LEWISTON — After being shut down by the Catholic Diocese of Portland last year, St. Dominic Regional High School will reopen next fall as a private catholic school in the historic Peck Building on Main Street in the city where the school was founded.

The announcement was made Tuesday morning during a news conference in the iconic four-story building in front of a couple dozen alumni and parents.

“This affords us the opportunity to return St. Dominic Regional High School to its earliest urban Lewiston roots,” said Susan Barton-Young, the secretary of the St. Dominic Regional High School group behind the effort.

Susan Barton-Young gives opening remarks during a news conference Monday at the Peck Center at 184 Main St. in Lewiston, the new site of St. Dominic Regional High School. The school will have 30,000 square feet between two floors in the iconic 1899 building, which was originally named the Peck Building and purchased in 2019 by Auburn Mayor Jason Levesque. (Libby Kamrowski Kenny/Staff Photographer)

Jason Levesque, former Auburn mayor and the owner of the building he renamed the Peck Center, said he was skeptical when the idea to move St. Dom’s into his building was suggested.
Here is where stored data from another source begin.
Lemma SFltb_asym x y : SFltb x y = true -> SFltb y x = false.
Proof.
  unfold SFltb, SFcompare.
  destruct x as [sx|sx| |sx mx ex], y as [sy|sy| |sy my ey];
    try destruct sx; try destruct sy; try done;
    change (Pos.compare_cont Eq mx my) with (Pos.compare mx my);
    change (Pos.compare_cont Eq my mx) with (Pos.compare my mx);
    rewrite (Z.compare_antisym ex ey), (Pos.compare_antisym mx my);
    destruct (ex ?= ey); simpl; try done;
    by destruct (mx ?= my)%positive.
Qed.

Lemma digits2_pos_shift (m : positive) (k : positive) :
  Zpos (digits2_pos (Pos.iter xO m k)) = Zpos (digits2_pos m) + Zpos k.
Proof.
  induction k using Pos.peano_ind.
  - simpl. lia.
  - rewrite Pos.iter_succ. simpl. lia.
Qed.

Lemma SFmul_1_r x : valid_binary prec64 emax64 x = true -> SFmul prec64 emax64 x (b64_of_Z 1) = x.
Proof.
  change (b64_of_Z 1) with (S754_finite false 4503599627370496 (-52)).
  destruct x as [s|s| |s m e]; intros Hv; try done; try (by destruct s).
  cbn [valid_binary] in Hv. unfold bounded in Hv.
  apply andb_prop in Hv as [Hc He].
  unfold canonical_mantissa in Hc. apply Z.eqb_eq in Hc. apply Z.leb_le in He.
  unfold SFmul. rewrite xorb_false_r.
  rewrite Pos.mul_comm.
  change (4503599627370496 * m)%positive with (Pos.iter xO m 52).
  unfold binary_round_aux.
  assert (Hs1 : shr_fexp prec64 emax64 (Zpos (Pos.iter xO m 52)) (e + -52) loc_Exact
           = ({| shr_m := Zpos m; shr_r := false; shr_s := false |}, e)).
  { unfold shr_fexp. cbn [Zdigits2]. rewrite digits2_pos_shift.
    replace (fexp prec64 emax64 (Z.pos (digits2_pos m) + 52 + (e + -52)))
      with e by (rewrite <- Hc at 1; f_equal; lia).
    replace (e - (e + -52)) with 52 by lia.
    unfold shr. replace (e + -52 + 52) with e by lia. reflexivity. }
  rewrite Hs1. cbn [shr_m loc_of_shr_record round_nearest_even].
  assert (Hs2 : shr_fexp prec64 emax64 (Zpos m) e loc_Exact
           = ({| shr_m := Zpos m; shr_r := false; shr_s := false |}, e)).
  { unfold shr_fexp. cbn [Zdigits2]. rewrite Hc, Z.sub_diag. reflexivity. }
  rewrite Hs2. cbn [shr_m].
  by rewrite (proj2 (Z.leb_le _ _) He).
Qed.
(** The process table the supervisor leaves in that iteration. *)
Definition tick_procs (H : Host) (not_run : list string) (started_prev : bool)
    (t : Tick) (w : World) : list ManagerProcess :=
  ensure_running_fx H (sampled started_prev t) not_run
    (tick_params H started_prev t (params w)) (managed_processes w).

(** The world in which an iteration without a fault evaluates the
    flags. *)
Definition tick_world (H : Host) (not_run : list string) (started_prev : bool)
    (t : Tick) (w : World) : World :=
  mkWorld (tick_params H started_prev t (params w)) (environ w) (files w)
          (tick_procs H not_run started_prev t w).

(** The calls of an iteration without a fault, up to the flags. *)
Definition tick_events (H : Host) (not_run : list string) (print_timer : Z)
    (started_prev : bool) (t : Tick) (w : World) : list Event :=
  let started := sampled started_prev t in
  let procs := tick_procs H not_run started_prev t w in
  [SmUpdate]
  ++ map ParamsClearAll (edge_clears started_prev started)
  ++ (if Bool.eqb started started_prev then [] else [WriteOnroadParams started])
  ++ [EnsureRunning started not_run]
  ++ (if (print_timer + 1) `mod` 10 =? 0 then [Print (running procs)] else [])
  ++ [CloudlogDebug (running procs); PmSend (process_state_msgs procs)].

(** The calls of the flag loop. *)
Definition flag_event (e : Event) : Prop :=
  match e with
  | ParamsPut _ _ | CloudlogWarning _ => True
  | _ => False
  end.

(** The calls an iteration makes after it has called the supervisor. *)
Definition after_supervisor (e : Event) : Prop :=
  match e with
  | Print _ | CloudlogDebug _ | PmSend _ | ParamsPut _ _ | CloudlogWarning _ => True
  | _ => False
  end.

(** The heartbeats published in a trace. *)
Fixpoint sends (l : list Event) : list (list (string * bool)) :=
  match l with
  | [] => []
  | PmSend msg :: l' => msg :: sends l'
  | _ :: l' => sends l'
  end.

(** [P] is an invariant of [m]. *)
Definition stable {A} (P : World → Prop) (m : M A) : Prop :=
  ∀ w, P w → P (final (m w)).

(** On a host where [is_running_on_wsl2] holds, [m] does not end with
    [shutdown] set. *)
Definition quiet_on_wsl (m : M (bool * Z * bool)) : Prop :=
  ∀ w, on_wsl2 w = true → ¬ fires (res (m w)).



(** How often a trace prints the process list, and how often it logs
    it. *)
Fixpoint prints (l : list Event) : nat :=
  match l with
  | [] => 0
  | Print _ :: l' => S (prints l')
  | _ :: l' => prints l'
  end.
Fixpoint debugs (l : list Event) : nat :=
  match l with
  | [] => 0
  | CloudlogDebug _ :: l' => S (debugs l')
  | _ :: l' => debugs l'
  end.

(** The store after the eight writes under [# set version params]. *)
Definition versioned (H : Host) (s : gmap string string) : gmap string string :=
  Store.put "IsReleaseBranch" (Store.bool_str (is_release_branch H))
    (Store.put "IsTestedBranch" (Store.bool_str (is_tested_branch H))
       (Store.put "GitRemote" (get_origin H)
          (Store.put "GitBranch" (get_short_branch H)
             (Store.put "GitCommit" (get_commit H)
                (Store.put "TrainingVersion" (training_version H)
                   (Store.put "TermsVersion" (terms_version H)
                      (Store.put "Version" (get_version H) s))))))).

(** The keys [manager_init] writes whatever they hold. *)
Definition init_written_keys : list string :=
  ["RecordFront"; "Passive"; "Version"; "TermsVersion"; "TrainingVersion";
   "GitCommit"; "GitBranch"; "GitRemote"; "IsTestedBranch"; "IsReleaseBranch"].

(** A key that none of the clears of [manager_init] removes. *)
Definition survives_clears (H : Host) (k : string) : Prop :=
  key_type H k CLEAR_ON_MANAGER_START = false
  ∧ key_type H k CLEAR_ON_ONROAD_TRANSITION = false
  ∧ key_type H k CLEAR_ON_OFFROAD_TRANSITION = false
  ∧ (is_release_branch H = true → key_type H k DEVELOPMENT_ONLY = false).
(** * Rotatarr: the recovery decision engine of [rotatarr.py]

    A shallow embedding of the indexer-recovery script: the JSON records it
    probes, the error detector, the candidate generator, the payload builder,
    the two mutators, the retry wrapper and the per-indexer state machine of
    [run_once], followed by the properties the specification states about
    them.

    Conventions.
    - A JSON document is a [value]; JSON numbers are integers here (the
      script never computes with fractions), and strings are sequences of
      8-bit characters.
    - A Python [dict] is an association list in insertion order; [dict_set]
      overwrites in place or appends, as item assignment does.
    - Code that can raise returns an [outcome]; code that talks to the
      remote service or touches the state file runs in the monad [M], whose
      state survives a raised exception (as a Python heap does).
    - Logging is not modelled. *)

From Stdlib Require Import List String Ascii ZArith Bool Lia DecimalString.
Import ListNotations.
Local Open Scope string_scope.
Local Open Scope list_scope.

(* ================================================================= *)
(** ** Python values *)

Module Py.

#[local] Set Warnings "-register-all".

Inductive value : Type :=
| VNone
| VBool (b : bool)
| VInt (z : Z)
| VStr (s : string)
| VList (l : list value)
| VDict (d : list (string * value)).

Definition dict : Type := list (string * value).

(** [bool(v)] *)
Definition truthy (v : value) : bool :=
  match v with
  | VNone => false
  | VBool b => b
  | VInt z => negb (Z.eqb z 0)
  | VStr s => negb (String.eqb s "")
  | VList l => match l with [] => false | _ => true end
  | VDict d => match d with [] => false | _ => true end
  end.

(** [a or b] *)
Definition py_or (a b : value) : value := if truthy a then a else b.

(** [v is True] *)
Definition is_True (v : value) : bool :=
  match v with VBool true => true | _ => false end.
(** * The algebra practice module: answer checking and session state

    A shallow embedding of [client/src/components/algebra/AlgebraModule.tsx]:
    the session state held in the component's five [useState] cells, the
    handlers [handleAnswerChange], [checkAnswer] and [nextProblem], and the
    [disabled] attributes of the answer input and of the Check button.

    The handlers rest on two things that the language provides: numbers,
    which are IEEE doubles, and the built-in [parseInt].  Both are embedded
    first, following ECMA-262. *)

From Stdlib Require Import ZArith NArith List Bool Lia String Ascii.
From Stdlib Require Import DecimalPos DecimalZ.
Import ListNotations.

Local Open Scope Z_scope.

(** ** Numbers *)

Module Number.

(** The values a [number] takes in this component: NaN, the two
    infinities, and the doubles whose value is an integer.  The two zeros
    are one value here; [===] and [isNaN], the only operations the
    component applies to a number, do not tell them apart. *)
Inductive number : Type :=
| NaN
| Infinity (negative : bool)
| Int (z : Z).

(** First power of two that no finite double reaches. *)
Definition overflow_threshold : Z := 2 ^ 1024.

(** The conversion of a mathematical integer to a Number value (the
    double-struck F of ECMA-262): the nearest double, ties to the even
    significand; a double has 53 significant bits. *)
Definition toF (z : Z) : number :=
  let a := Z.abs z in
  let e := Z.log2 a - 52 in
  if e <=? 0 then Int z
  else
    let q := a / 2 ^ e in
    let r := a mod 2 ^ e in
    let half := 2 ^ (e - 1) in
    let q' := if (half <? r) || ((r =? half) && Z.odd q) then q + 1 else q in
    let v := q' * 2 ^ e in
    if overflow_threshold <=? v then Infinity (z <? 0) else Int (Z.sgn z * v).

(** An integer that a double holds exactly: below the overflow threshold,
    and nothing but zeros under its 53 leading bits. *)
Definition is_double (z : Z) : bool :=
  let a := Z.abs z in
  (a <? overflow_threshold) && (a mod 2 ^ Z.max 0 (Z.log2 a - 52) =? 0).

(** [Number.isSafeInteger] *)
Definition isSafeInteger (z : Z) : bool := Z.abs z <? 2 ^ 53.

(** The global [isNaN]. *)
Definition isNaN (x : number) : bool :=
  match x with NaN => true | _ => false end.

(** [x === y] on two numbers. *)
Definition strict_equals (x y : number) : bool :=
  match x, y with
  | Int a, Int b => a =? b
  | Infinity s, Infinity t => Bool.eqb s t
  | _, _ => false
  end.

End Number.
Import Number.

(** ** Strings *)

(** A string value is a sequence of UTF-16 code units. *)
Definition code_unit := N.
Definition jsstring := list code_unit.

(** The code units of an ASCII literal. *)
Fixpoint utf16 (s : string) : jsstring :=
  match s with
  | EmptyString => []
  | String c r => N_of_ascii c :: utf16 r
  end.

Module ParseInt.

Local Open Scope N_scope.

(** WhiteSpace and LineTerminator code points (ECMA-262, 12.2 and 12.3):
    TAB, LF, VT, FF, CR, SP, NBSP, the Zs category, LS, PS and ZWNBSP. *)
Definition isStrWhiteSpaceChar (c : code_unit) : bool :=
  ((9 <=? c) && (c <=? 13))
  || (c =? 32) || (c =? 160) || (c =? 5760)
  || ((8192 <=? c) && (c <=? 8202))
  || (c =? 8232) || (c =? 8233) || (c =? 8239) || (c =? 8287)
  || (c =? 12288) || (c =? 65279).

(** [TrimString(inputString, start)] *)
Fixpoint trimStart (s : jsstring) : jsstring :=
  match s with
  | c :: r => if isStrWhiteSpaceChar c then trimStart r else s
  | [] => []
  end.

(** The value of a digit or letter: 0-9, then a-z and A-Z for 10-35. *)
Definition digitValue (c : code_unit) : option Z :=
  if (48 <=? c) && (c <=? 57) then Some (Z.of_N (c - 48))
  else if (97 <=? c) && (c <=? 122) then Some (Z.of_N (c - 87))
  else if (65 <=? c) && (c <=? 90) then Some (Z.of_N (c - 55))
  else None.

Definition isDecimalDigit (c : code_unit) : bool :=
  (48 <=? c) && (c <=? 57).

Definition radixDigit (R : Z) (c : code_unit) : option Z :=
  match digitValue c with
  | Some v => if (v <? R)%Z then Some v else None
  | None => None
  end.

(** The digits of the longest prefix of [s] made of radix-[R] digits. *)
Fixpoint takeDigits (R : Z) (s : jsstring) : list Z :=
  match s with
  | c :: r =>
      match radixDigit R c with
      | Some v => v :: takeDigits R r
      | None => []
      end
  | [] => []
  end.

(** The integer that a digit sequence denotes in radix [R]. *)
Definition mathInt (R : Z) (ds : list Z) : Z :=
  fold_left (fun acc d => acc * R + d)%Z ds 0%Z.

Definition ToInt32 (x : Z) : Z :=
  ((x + 2 ^ 31) mod 2 ^ 32 - 2 ^ 31)%Z.

Definition stripSign (s : jsstring) : Z * jsstring :=
  match s with
  | 45 :: r => ((-1)%Z, r)
  | 43 :: r => (1%Z, r)
  | _ => (1%Z, s)
  end.

Definition stripHexPrefix (s : jsstring) : option jsstring :=
  match s with
  | 48 :: 120 :: r => Some r
  | 48 :: 88 :: r => Some r
  | _ => None
  end.

(** [parseInt(string, radix)], ECMA-262 19.2.5, on a string and an
    integral radix.  Where the standard lets an implementation drop the
    digits after the twentieth, all digits are kept. *)
Definition parseInt (s : jsstring) (radix : Z) : number :=
  let (sign, S) := stripSign (trimStart s) in
  let R := ToInt32 radix in
  if ((R =? 0) || ((2 <=? R) && (R <=? 36)))%Z then
    let (R, S) :=
      if ((R =? 0) || (R =? 16))%Z then
        match stripHexPrefix S with
        | Some S' => (16%Z, S')
        | None => ((if (R =? 0)%Z then 10 else R)%Z, S)
        end
      else (R, S) in
    match takeDigits R S with
    | [] => NaN
    | ds => toF (sign * mathInt R ds)
    end
  else NaN.

End ParseInt.
Import ParseInt.

(** ** Decimal rendering *)

(** The code units of a digit sequence. *)
Fixpoint units (u : Decimal.uint) : jsstring :=
  match u with
  | Decimal.Nil => []
  | Decimal.D0 r => 48%N :: units r
  | Decimal.D1 r => 49%N :: units r
  | Decimal.D2 r => 50%N :: units r
  | Decimal.D3 r => 51%N :: units r
  | Decimal.D4 r => 52%N :: units r
  | Decimal.D5 r => 53%N :: units r
  | Decimal.D6 r => 54%N :: units r
  | Decimal.D7 r => 55%N :: units r
  | Decimal.D8 r => 56%N :: units r
  | Decimal.D9 r => 57%N :: units r
  end.

(** The decimal rendering of an integer: its digits, most significant
    first, after a minus sign when it is negative.  [String(x)] gives this
    for every safe integer. *)
Definition str (z : Z) : jsstring :=
  match Z.to_int z with
  | Decimal.Pos u => units u
  | Decimal.Neg u => 45%N :: units u
  end.

(** ** Problems, toasts and the session state *)

(** Modelled from the spec: the type of a problem is declared in
    [lib/algebraProblems], of which the component shows the import only.
    The fields are the ones the component reads.  The spec's data model makes
    [answer] an integer; the component holds it in a [number], hence the
    second field. *)
Record Problem : Type := {
  answer : Z;
  answer_number : is_double answer = true;
  hint : string;
  detailedHint : string
}.

(** The argument of a [toast] call. *)
Record Toast : Type := {
  title : string;
  description : string;
  variant : string
}.
Lemma or_loop_none_truthy ev parent values has_refs c vfs c' :
  eval_seq (ev parent) values c = (Done (Ret (Some <$> vfs)), c') →
  none_truthy vfs = true →
  LazyEval.or_loop ev parent values has_refs c
  = (Done (Ret (Some (VBool false, has_refs || any_flag vfs))), c').
Proof.
  revert has_refs c vfs.
  induction values as [|n rest IH]; intros has_refs c vfs.
  - simpl. intros [= Hvfs <-] _. destruct vfs; [|discriminate].
    simpl. by rewrite orb_false_r.
  - intros (v & r & vfs' & c1 & -> & Hn & Hrest)%eval_seq_some_cons_inv.
    simpl. intros [Hv Hall]%andb_true_iff.
    rewrite (bind_ret _ _ _ _ _ (eval_unpack_some _ _ _ _ _ _ _ Hn)).
    apply negb_true_iff in Hv. rewrite Hv.
    rewrite (IH _ _ _ Hrest Hall). by rewrite orb_assoc.
Qed.

Lemma or_loop_first_truthy ev parent pre n post has_refs c vfs c1 v r c2 :
  eval_seq (ev parent) pre c = (Done (Ret (Some <$> vfs)), c1) →
  none_truthy vfs = true →
  ev parent n c1 = (Done (Ret (Some (v, r))), c2) →
  truthy v = true →
  LazyEval.or_loop ev parent (pre ++ n :: post) has_refs c
  = (Done (Ret (Some (VBool true, has_refs || any_flag vfs || r))), c2).
Proof.
  revert has_refs c vfs.
  induction pre as [|m pre IH]; intros has_refs c vfs.
  - simpl. intros [= Hvfs <-] _ Hn Hv. destruct vfs; [|discriminate].
    rewrite (bind_ret _ _ _ _ _ (eval_unpack_some _ _ _ _ _ _ _ Hn)).
    rewrite Hv. simpl. by rewrite orb_false_r.
  - intros (w & f & vfs' & c0 & -> & Hm & Hrest)%eval_seq_some_cons_inv.
    simpl. intros [Hw Hall]%andb_true_iff Hn Hv.
    rewrite (bind_ret _ _ _ _ _ (eval_unpack_some _ _ _ _ _ _ _ Hm)).
    apply negb_true_iff in Hw. rewrite Hw.
    rewrite (IH _ _ _ Hrest Hall Hn Hv). by rewrite !orb_assoc.
Qed.

Lemma boolop_eval_S fuel parent op values c :
  LazyEval._acp_eval h (S fuel) parent (ast.BoolOp op values) c
  = match op with
    | ast.And =>
        LazyEval.and_loop (LazyEval._acp_eval h fuel) parent values false c
    | ast.Or =>
        LazyEval.or_loop (LazyEval._acp_eval h fuel) parent values false c
    end.
Proof. by destruct op. Qed.

(** C4 (amended): a boolean operation returns a Python [bool], never an
    operand.  Under [and] it is [True] when every operand is truthy and
    [False] at the first falsy operand; under [or] it is [True] at the
    first truthy operand and [False] when none is.  The operands after
    the deciding one are not evaluated, and the flag is the OR of the
    flags of the operands that were. *)
Theorem boolop_returns_bool fuel parent :
  (∀ values c vfs c',
     eval_seq (LazyEval._acp_eval h fuel parent) values c
     = (Done (Ret (Some <$> vfs)), c') →
     all_truthy vfs = true →
     LazyEval._acp_eval h (S fuel) parent (ast.BoolOp ast.And values) c
     = (Done (Ret (Some (VBool true, any_flag vfs))), c'))
  ∧ (∀ pre n post c vfs c1 v r c2,
     eval_seq (LazyEval._acp_eval h fuel parent) pre c
     = (Done (Ret (Some <$> vfs)), c1) →
     all_truthy vfs = true →
     LazyEval._acp_eval h fuel parent n c1 = (Done (Ret (Some (v, r))), c2) →
     truthy v = false →
     LazyEval._acp_eval h (S fuel) parent
       (ast.BoolOp ast.And (pre ++ n :: post)) c
     = (Done (Ret (Some (VBool false, any_flag vfs || r))), c2))
  ∧ (∀ pre n post c vfs c1 v r c2,
     eval_seq (LazyEval._acp_eval h fuel parent) pre c
     = (Done (Ret (Some <$> vfs)), c1) →
     none_truthy vfs = true →
     LazyEval._acp_eval h fuel parent n c1 = (Done (Ret (Some (v, r))), c2) →
     truthy v = true →
     LazyEval._acp_eval h (S fuel) parent
       (ast.BoolOp ast.Or (pre ++ n :: post)) c
     = (Done (Ret (Some (VBool true, any_flag vfs || r))), c2))
  ∧ (∀ values c vfs c',
     eval_seq (LazyEval._acp_eval h fuel parent) values c
     = (Done (Ret (Some <$> vfs)), c') →
     none_truthy vfs = true →
     LazyEval._acp_eval h (S fuel) parent (ast.BoolOp ast.Or values) c
     = (Done (Ret (Some (VBool false, any_flag vfs))), c')).
Proof.
  repeat split; intros; rewrite boolop_eval_S.
  - by rewrite (and_loop_all_truthy _ _ _ _ _ vfs c').
  - by rewrite (and_loop_first_falsy _ _ _ _ _ _ _ vfs c1 v r c2).
  - by rewrite (or_loop_first_truthy _ _ _ _ _ _ _ vfs c1 v r c2).
  - by rewrite (or_loop_none_truthy _ _ _ _ _ vfs c').
Qed.
(** X13: [format_citations] is empty for no result. Otherwise it is
    "Sources: " and the citations joined by "; ": no citation stands
    twice, every citation listed is that of a result, and the citation of
    every result is listed. *)
Theorem X13_format_citations_lists_each_citation_once :
  forall results : list Scored,
    (results = [] -> format_citations results = "")
    /\ (results <> [] ->
        exists cites : list string,
          format_citations results = ("Sources: " ++ join "; " cites)%string
          /\ NoDup cites
          /\ (forall s, In s cites <->
                        exists r, In r results /\ citation_string (fst r) = s)
          /\ forall r, In r results ->
                       occurs_in (citation_string (fst r))
                                 (format_citations results)).
Proof.
  intros results. split; [intros ->; reflexivity |].
  intros Hne. exists (distinct_citations results).
  assert (format_citations results
          = ("Sources: " ++ join "; " (distinct_citations results))%string)
    as Hfmt.
  { unfold format_citations. destruct results; [congruence | reflexivity]. }
  destruct (distinct_citations_loop results [] (NoDup_nil _)) as [Hnd Hin].
  fold (distinct_citations results) in Hnd, Hin.
  assert (forall s, In s (distinct_citations results) <->
                    exists r, In r results /\ citation_string (fst r) = s)
    as Hin'.
  { intros s. rewrite Hin. split; [intros [[] | H]; exact H | auto]. }
  split; [exact Hfmt |]. split; [exact Hnd |]. split; [exact Hin' |].
  intros r Hr. rewrite Hfmt. apply occurs_in_app_r, join_occurs.
  apply Hin'. exists r. split; [exact Hr | reflexivity].
Qed.
(** The four ways a call of [processTaskCompletion] can end. *)
Inductive Outcome (this : UnlockService.t) (tasks : list Task.t)
  : option UnlockNotification.t -> UnlockService.t -> Prop :=
| OutFull :
    UnlockConditionResult.canUnlock (UnlockService.evaluateUnlockCondition tasks) = true ->
    let n := UnlockService.fullUnlockNotification
               (UnlockService.evaluateUnlockCondition tasks)
               (UnlockService.calculateXPEarned tasks) in
    Outcome this tasks (Some n)
      (UnlockService.setPrevious (UnlockService.invokeCallback this n) (pctOf tasks))
| OutPartial th before after :
    UnlockConditionResult.canUnlock (UnlockService.evaluateUnlockCondition tasks) = false ->
    UnlockService.partialUnlockThresholds (UnlockService.config this)
      = before ++ th :: after ->
    Forall (fun u => UnlockService.crosses this (pctOf tasks) u = false) before ->
    UnlockService.crosses this (pctOf tasks) th = true ->
    let n := UnlockService.partialUnlockNotification
               (UnlockService.evaluateUnlockCondition tasks) th in
    Outcome this tasks (Some n)
      (UnlockService.setPrevious
         (UnlockService.invokeCallback (UnlockService.markNotified this th) n)
         (pctOf tasks))
| OutProgress :
    UnlockConditionResult.canUnlock (UnlockService.evaluateUnlockCondition tasks) = false ->
    Forall (fun u => UnlockService.crosses this (pctOf tasks) u = false)
      (UnlockService.partialUnlockThresholds (UnlockService.config this)) ->
    pctOf tasks <> UnlockService.previousCompletionPercentage this ->
    Outcome this tasks
      (Some (UnlockService.progressNotification
               (UnlockService.evaluateUnlockCondition tasks)))
      (UnlockService.setPrevious this (pctOf tasks))
| OutNothing :
    UnlockConditionResult.canUnlock (UnlockService.evaluateUnlockCondition tasks) = false ->
    Forall (fun u => UnlockService.crosses this (pctOf tasks) u = false)
      (UnlockService.partialUnlockThresholds (UnlockService.config this)) ->
    pctOf tasks = UnlockService.previousCompletionPercentage this ->
    Outcome this tasks None this.
(** X13.  The first light message handled with a route loaded, when it
    runs to its end, binds exactly the keys of its lights: each key holds
    the state the message reports last for it and the closest waypoint of
    a light with that key; the lookup table holds, for the closest
    waypoint of every light, a key of a light with that closest waypoint,
    and nothing else. *)
Theorem traffic_cb_builds_bindings (self : DummyDetector)
    (msg_lights : list Light) :
  is_Some (shared_waypoints (dummy_base self)) →
  shared_traffic_lights self = None →
  tl_map self = ∅ →
  (traffic_cb self msg_lights).2 = Ok () →
  ∃ lights',
    shared_traffic_lights (traffic_cb self msg_lights).1 = Some lights'
    ∧ (∀ p, LightData.state <$> lights' !! p = reported msg_lights p)
    ∧ (∀ p data, lights' !! p = Some data →
         ∃ light, light ∈ msg_lights
                  ∧ get_light_point (light_position light) = Ok p
                  ∧ get_closest_waypoint (dummy_base self)
                      (light_position light) = Ok (LightData.index data))
    ∧ (∀ i p, tl_map (traffic_cb self msg_lights).1 !! i = Some p →
         ∃ light, light ∈ msg_lights
                  ∧ get_light_point (light_position light) = Ok p
                  ∧ get_closest_waypoint (dummy_base self)
                      (light_position light) = Ok i)
    ∧ (∀ light, light ∈ msg_lights →
         ∃ i, get_closest_waypoint (dummy_base self) (light_position light)
              = Ok i
              ∧ is_Some (tl_map (traffic_cb self msg_lights).1 !! i)).
Proof.
  intros [waypoints Hw] Hl Hempty. unfold traffic_cb. rewrite Hw, Hl, Hempty.
  destruct (build_lights _ _ _ _) as [[lights' tlm'] r] eqn:Hbuild.
  cbn. intros ->.
  apply build_lights_ok in Hbuild as (Hst & Hdata & Htl & Hall).
  exists lights'. split_and!; [done | | | | done].
  - intros p. rewrite Hst. by destruct (reported msg_lights p).
  - intros p data [?|?]%Hdata; done.
  - intros i p [?|?]%Htl; done.
Qed.

(** X14.  Bindings outlive the route they were made on: when the least
    bound waypoint index above the vehicle index is not an index of the
    loaded route, the ground-truth light state raises [IndexError], and
    with a stop line ahead so does the loop iteration, leaving the object
    as it is. *)
Theorem stale_binding_raises (self : DummyDetector)
    (lights : gmap (Point Z) LightData.t) (route : list (Point float))
    (v t s : Z) :
  shared_traffic_lights self = Some lights →
  shared_waypoints (dummy_base self) = Some route →
  shared_car_index (dummy_base self) = Some v →
  t ∈ dom (tl_map self) → v < t →
  (∀ k, k ∈ dom (tl_map self) → v < k → t ≤ k) →
  len route ≤ t →
  dummy_get_traffic_light_state self = Raise IndexError
  ∧ (get_stop_line (dummy_base self) = Ok (Some s) →
     dummy_loop_iteration self = (self, Raise IndexError)).
Proof.
  intros Hl Hw Hv Ht Hvt Hmin Hlen.
  assert (dummy_get_traffic_light_state self = Raise IndexError) as Hstate.
  { unfold dummy_get_traffic_light_state.
    rewrite Hl, Hv, Hw, first_light_after_defined.
    rewrite (proj2 (first_after_Some v _ t (sorted_keys_sorted _))).
    2:{ split_and!; [by apply elem_of_sorted_keys | done |].
        intros k Hk%elem_of_sorted_keys. by apply Hmin. }
    cbn. rewrite (py_index_nonneg route t) by (unfold len in *; lia).
    by rewrite lookup_ge_None_2 by (unfold len in *; lia). }
  split; [done|]. intros Hs.
  unfold dummy_loop_iteration, loop_iteration. rewrite Hs, Hstate.
  by destruct self.
Qed.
After studying the idea with his board, he thought it had the infrastructure to make it work.

“It became crystal clear from technology, to security, to location, to parking, to just this facility being able to help foster that growth in education,” said Levesque, who has a daughter who was supposed to attend St. Dom’s as a senior before it closed. “It’s a match made in heaven, by saints, for Saints.”

The school will be on the second and third floors, which contain more than 30,000 square feet of space. When it opens next fall for the 2026-27 school year, officials expect an enrollment of 80 students.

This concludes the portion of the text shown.